Lecturer: Prof. Moshe Feinsod
Academic Credits: 2
Method of Teaching: Lectures
2 hours per week
The course will provide an introduction to the thought processes, tools and experiences of modern medical practice.
Schedule of Topics:
Lesson 1 The birth of systematic medicine: ancient medicine and its heritage (Egypt, Mesopotamia, and Persia).
Lesson 2 From Greek medicine to Hellenistic medicine: the beginning of scientific thinking.
Lesson 3 Greco-Roman medicine: Augustus Caesar organizes medical services, sanitary systems, water supply.
Lesson 4 Greco-Roman medicine: the great encyclopedists Dioscorides, Celsus and Pliny; Galen practice and thought; the fatal embrace.
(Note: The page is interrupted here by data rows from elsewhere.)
(* ===== verification/Contestant.v ===== *)
(** * kern/contestant.cpp: the client's connection state machine

    The contestant keeps two TCP connections to the server, 10002 for the
    answers and 10001 for the digit stream, and reacts to the callbacks of the
    TCP stack. lwip is vendored code: it appears as the class [Lwip] (what
    [tcp_new] returns and whether [tcp_abort] runs the error callback) and as
    the map [pcbs] of the control blocks it holds, with the port whose
    callbacks were registered and whether the handshake is finished. The state
    of the file is the record [contestant]; one definition per function; the
    loop of [run] is [iteration]. [None] is a failed [assert] or undefined
    behaviour. The theorems are in [ContestantProofs]. *)

From S2P Require Import Prelude Solver.

Inductive cstate :=
  | S_NOT_CONNECTED
  | S_CONNECTING_10002
  | S_CONNECTING_10001
  | S_CONNECTED
  | S_ABORT_NEXT_TICK.

#[export] Instance cstate_eq_dec : EqDecision cstate.
Proof. solve_decision. Defined.

(** A control block of lwip: the port it was set up for and whether it is
    established. *)
Record pcb := mkPcb { port : Z; established : bool }.

(** Calls into lwip with an effect outside this file, in order. *)
Inductive call :=
  | call_connect (p port : Z)
  | call_recved (p n : Z)
  | call_abort (p : Z)
  | call_write (p : Z) (msg : list Z)
  | call_output (p : Z)
  | call_pbuf_free.

Record contestant := mkContestant {
  state : cstate;
  conn_10001 : option Z;
  conn_10002 : option Z;
  last_recv_len : Z;
  slv : solver;
  pcbs : gmap Z pcb;
  calls : list call
}.

(** What the stack decides: the block [tcp_new] returns ([None] is NULL), and
    whether aborting a block runs its error callback. *)
Class Lwip := {
  tcp_new : gmap Z pcb -> option Z;
  abort_notifies : Z -> bool
}.

(** [tcp_new] returns a block that is not in use, as long as at most one is. *)
Class LwipLaws (L : Lwip) := {
  tcp_new_fresh m : (size m <= 1)%nat -> exists p, tcp_new m = Some p /\ m !! p = None
}.

Definition set_state (st : cstate) (c : contestant) : contestant :=
  mkContestant st (conn_10001 c) (conn_10002 c) (last_recv_len c) (slv c) (pcbs c) (calls c).

Definition set_conn_10001 (p : option Z) (c : contestant) : contestant :=
  mkContestant (state c) p (conn_10002 c) (last_recv_len c) (slv c) (pcbs c) (calls c).

Definition set_conn_10002 (p : option Z) (c : contestant) : contestant :=
  mkContestant (state c) (conn_10001 c) p (last_recv_len c) (slv c) (pcbs c) (calls c).

Definition set_slv (s : solver) (c : contestant) : contestant :=
  mkContestant (state c) (conn_10001 c) (conn_10002 c) (last_recv_len c) s (pcbs c) (calls c).

Definition set_len (n : Z) (c : contestant) : contestant :=
  mkContestant (state c) (conn_10001 c) (conn_10002 c) n (slv c) (pcbs c) (calls c).

Definition set_pcbs (m : gmap Z pcb) (c : contestant) : contestant :=
  mkContestant (state c) (conn_10001 c) (conn_10002 c) (last_recv_len c) (slv c) m (calls c).

Definition log (x : call) (c : contestant) : contestant :=
  mkContestant (state c) (conn_10001 c) (conn_10002 c) (last_recv_len c) (slv c) (pcbs c)
    (calls c ++ [x]).

(** ** Callbacks *)

Definition tcp_err_fn_10001 (c : contestant) : contestant :=
  set_state S_ABORT_NEXT_TICK (set_conn_10001 None c).

Definition tcp_err_fn_10002 (c : contestant) : contestant :=
  set_state S_ABORT_NEXT_TICK (set_conn_10002 None c).

Definition MTU : Z := 1500.

Definition invalid_buffer : list Z := replicate 256 57.

Section contestant.
Context `{L : Lwip}.
Variable rdtsc : nat -> Z.
Variable do_not_send_answer : bool.

(** [send_fn] of the solver. *)
Definition contestant_send (msg : list Z) (c : contestant) : option contestant :=
  if negb (bool_decide (state c = S_CONNECTED)) then Some c
  else if do_not_send_answer then Some c
  else p ← conn_10002 c; Some (log (call_output p) (log (call_write p msg) c)).

Fixpoint send_all (msgs : list (list Z)) (c : contestant) : option contestant :=
  match msgs with
  | [] => Some c
  | m :: ms => c' ← contestant_send m c; send_all ms c'
  end.

(** [Solver::recv_input] with [contestant_send] as its [send_fn]: no call of
    the solver changes [state] or the connections, so the requests are handed
    over in the order they were made. *)
Definition solver_recv_input (buf : list Z) (c : contestant) : option contestant :=
  s ← recv_input rdtsc buf (slv c);
  send_all (drop (length (out (rep (slv c)))) (out (rep s))) (set_slv s c).

Definition solver_print_stat (c : contestant) : option contestant :=
  s ← print_stat (slv c); Some (set_slv s c).

Definition start_connecting_10001 (c : contestant) : option contestant :=
  let c := set_state S_CONNECTING_10001 c in
  p ← tcp_new (pcbs c);
  let c := set_conn_10001 (Some p) c in
  Some (log (call_connect p 10001) (set_pcbs (<[p := mkPcb 10001 false]> (pcbs c)) c)).

Definition start_connecting (c : contestant) : option contestant :=
  let c := set_state S_CONNECTING_10002 c in
  p ← tcp_new (pcbs c);
  let c := set_conn_10002 (Some p) c in
  Some (log (call_connect p 10002) (set_pcbs (<[p := mkPcb 10002 false]> (pcbs c)) c)).

Definition tcp_connected_fn (c : contestant) : option contestant :=
  if bool_decide (state c = S_CONNECTING_10002) then start_connecting_10001 c
  else if negb (bool_decide (state c = S_CONNECTING_10001)) then None
  else
    c ← solver_recv_input invalid_buffer (set_state S_CONNECTED c);
    solver_print_stat c.

Definition is_digit (x : Z) : bool := (48 <=? x) && (x <=? 57).

(** [p] is the payload of the chain, [None] when the peer closed. *)
Definition tcp_recv_fn_10001 (pc : Z) (p : option (list Z)) (c : contestant)
    : option contestant :=
  match p with
  | None => Some (set_state S_ABORT_NEXT_TICK c)
  | Some buf =>
      let len := Z.of_nat (length buf) in
      let c := log (call_recved pc len) c in
      if MTU <? len then None
      else
        let has_non_digits := negb (forallb is_digit buf) in
        c ← (if has_non_digits then Some c
             else c ← solver_recv_input buf c; solver_print_stat (set_len len c));
        Some (log call_pbuf_free c)
  end.

Definition tcp_recv_fn_10002 (pc : Z) (p : option (list Z)) (c : contestant) : contestant :=
  match p with
  | None => set_state S_ABORT_NEXT_TICK c
  | Some buf => log call_pbuf_free (log (call_recved pc (Z.of_nat (length buf))) c)
  end.

(** ** The tick *)

(** [tcp_abort]: lwip drops the block and may run its error callback. *)
Definition tcp_abort (p : Z) (err_fn : contestant -> contestant) (c : contestant) : contestant :=
  let c := log (call_abort p) (set_pcbs (delete p (pcbs c)) c) in
  if abort_notifies p then err_fn c else c.

Definition contestant_tick (has_ip : bool) (c : contestant) : option contestant :=
  match state c with
  | S_NOT_CONNECTED => if has_ip then start_connecting c else Some c
  | S_ABORT_NEXT_TICK =>
      let c := match conn_10001 c with
               | Some p => set_conn_10001 None (tcp_abort p tcp_err_fn_10001 c)
               | None => c
               end in
      let c := match conn_10002 c with
               | Some p => set_conn_10002 None (tcp_abort p tcp_err_fn_10002 c)
               | None => c
               end in
      Some (set_state S_NOT_CONNECTED c)
  | _ => Some c
  end.

(** ** The callbacks lwip may run *)

Inductive event :=
  | ev_connected (p : Z)
  | ev_err (p : Z)
  | ev_recv (p : Z) (data : option (list Z)).

(** A block reports its connection once, fails at most once (lwip has freed
    it by then), and receives when established. *)
Definition enabled (e : event) (c : contestant) : bool :=
  match e with
  | ev_connected p => if pcbs c !! p is Some b then negb (established b) else false
  | ev_err p => bool_decide (is_Some (pcbs c !! p))
  | ev_recv p _ => if pcbs c !! p is Some b then established b else false
  end.

(** Run the callback registered for the block's port. *)
Definition deliver (e : event) (c : contestant) : option contestant :=
  match e with
  | ev_connected p =>
      b ← pcbs c !! p;
      tcp_connected_fn (set_pcbs (<[p := mkPcb (port b) true]> (pcbs c)) c)
  | ev_err p =>
      b ← pcbs c !! p;
      let c := set_pcbs (delete p (pcbs c)) c in
      Some (if port b =? 10001 then tcp_err_fn_10001 c else tcp_err_fn_10002 c)
  | ev_recv p data =>
      b ← pcbs c !! p;
      if port b =? 10001 then tcp_recv_fn_10001 p data c
      else Some (tcp_recv_fn_10002 p data c)
  end.

Fixpoint deliver_all (es : list event) (c : contestant) : option contestant :=
  match es with
  | [] => Some c
  | e :: es' => c' ← deliver e c; deliver_all es' c'
  end.

(** ** The main loop *)

Definition htons (x : Z) : Z := le_val (rev (le_bytes 2 x)).

(** "udp and dport 23579", from the bytes alone. *)
Definition is_reboot_packet (pkt : list Z) : bool :=
  (14 + 20 + 8 <=? Z.of_nat (length pkt)) && (load_le 2 (14 + 20 + 2) pkt =? htons 23579).

(** One turn of the loop of [run]: the packet received (empty for none),
    whether [pbuf_alloc] succeeded, the callbacks run while lwip processes the
    packet and those run by its timers, and whether an address is assigned.
    [inl tt] is the reboot. *)
Definition iteration (pkt : list Z) (pbuf_ok : bool) (input timers : list event)
    (has_ip : bool) (c : contestant) : option (unit + contestant) :=
  if is_reboot_packet pkt then Some (inl tt)
  else
    c ← (if negb (length pkt =? 0)%nat && pbuf_ok then deliver_all input c else Some c);
    c ← deliver_all timers c;
    c ← contestant_tick has_ip c;
    Some (inr c).

(** [recv_1e7] of the benchmark: [n] times the invalid buffer and [prepare]. *)
Fixpoint recv_loop (n : nat) (c : contestant) : option contestant :=
  match n with
  | O => Some c
  | S n' =>
      c ← solver_recv_input invalid_buffer c;
      s ← prepare (slv c);
      recv_loop n' (set_slv s c)
  end.

Definition recv_1e7 (c : contestant) : option contestant := 
  recv_loop (Z.to_nat ((10000000 + 256 - 1) / 256)) c.

(** The statics are zero: not connected, both pointers NULL. *)
Definition contestant_static : contestant :=
  mkContestant S_NOT_CONNECTED None None 0 solver_static ∅ [].

(** [contestant_init] up to the timing loops and the turbo-boost registers. *)
Definition contestant_init (tsc_freq : Z) (c : contestant) : option contestant :=
  s ← init tsc_freq (slv c);
  s ← prepare s;
  c ← recv_1e7 (set_slv s c);
  recv_1e7 c.
End contestant.

Arguments event : clear implicits.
Lesson 5 Medicine goes east: medicine in Byzantium and Iran; medicine in the Bible and the Talmud.
Lesson 6 The rise of Islamic medicine: preservation, development and dissipation of knowledge; Jews in Islamic medicine; medicine returns to Western Europe; Medical School of Salerno.
Lesson 7 The rise of universities: the educated physicians and surgeons; the public image of the physician. From the Black Death to AIDS: the role of epidemics in history; the responses to the challenge.
Lesson 8 The Renaissance: science and medicine dissociate from the rule of the Church; Vesalius and anatomical research: Harvey and the new physiology; the discovery of the New World and its influence; Jews in medicine during the Renaissance.
Lesson 9 The Enlightenment and its influence: science comes into medicine; the learned societies in France and Britain; Morgagni and the new anatomical pathology; The French Revolution and the rise of military medicine – Ambroise Paré, D.J. Larrey, Crimea, the Civil War, World War I; the changing concepts of ‘emergency medicine.’
Lesson 10 The introduction of instruments to medicine: the percussion hammer, the stethoscope, the thermometer, the sphygmomanometer; the microscope and the rise of cellular pathology.
Lesson 11 Development of 19th century medical schools and medical research: Magendie, Claude Bernard Emil Ludwig; the issue of vivisection; Pasteur and bacteriology and immunization; Lister and antisepsis; anesthesia and the new surgery.
Lesson 12 History of psychiatry and neurology: the Industrial Revolution and the ensuing “social diseases;” the development of Pediatrics.
Lesson 13 The development of pharmacology: the changing image and social role of the physician; eugenics.
Lesson 14 History of medicine in the land of Israel: discussion of issues raised by the students.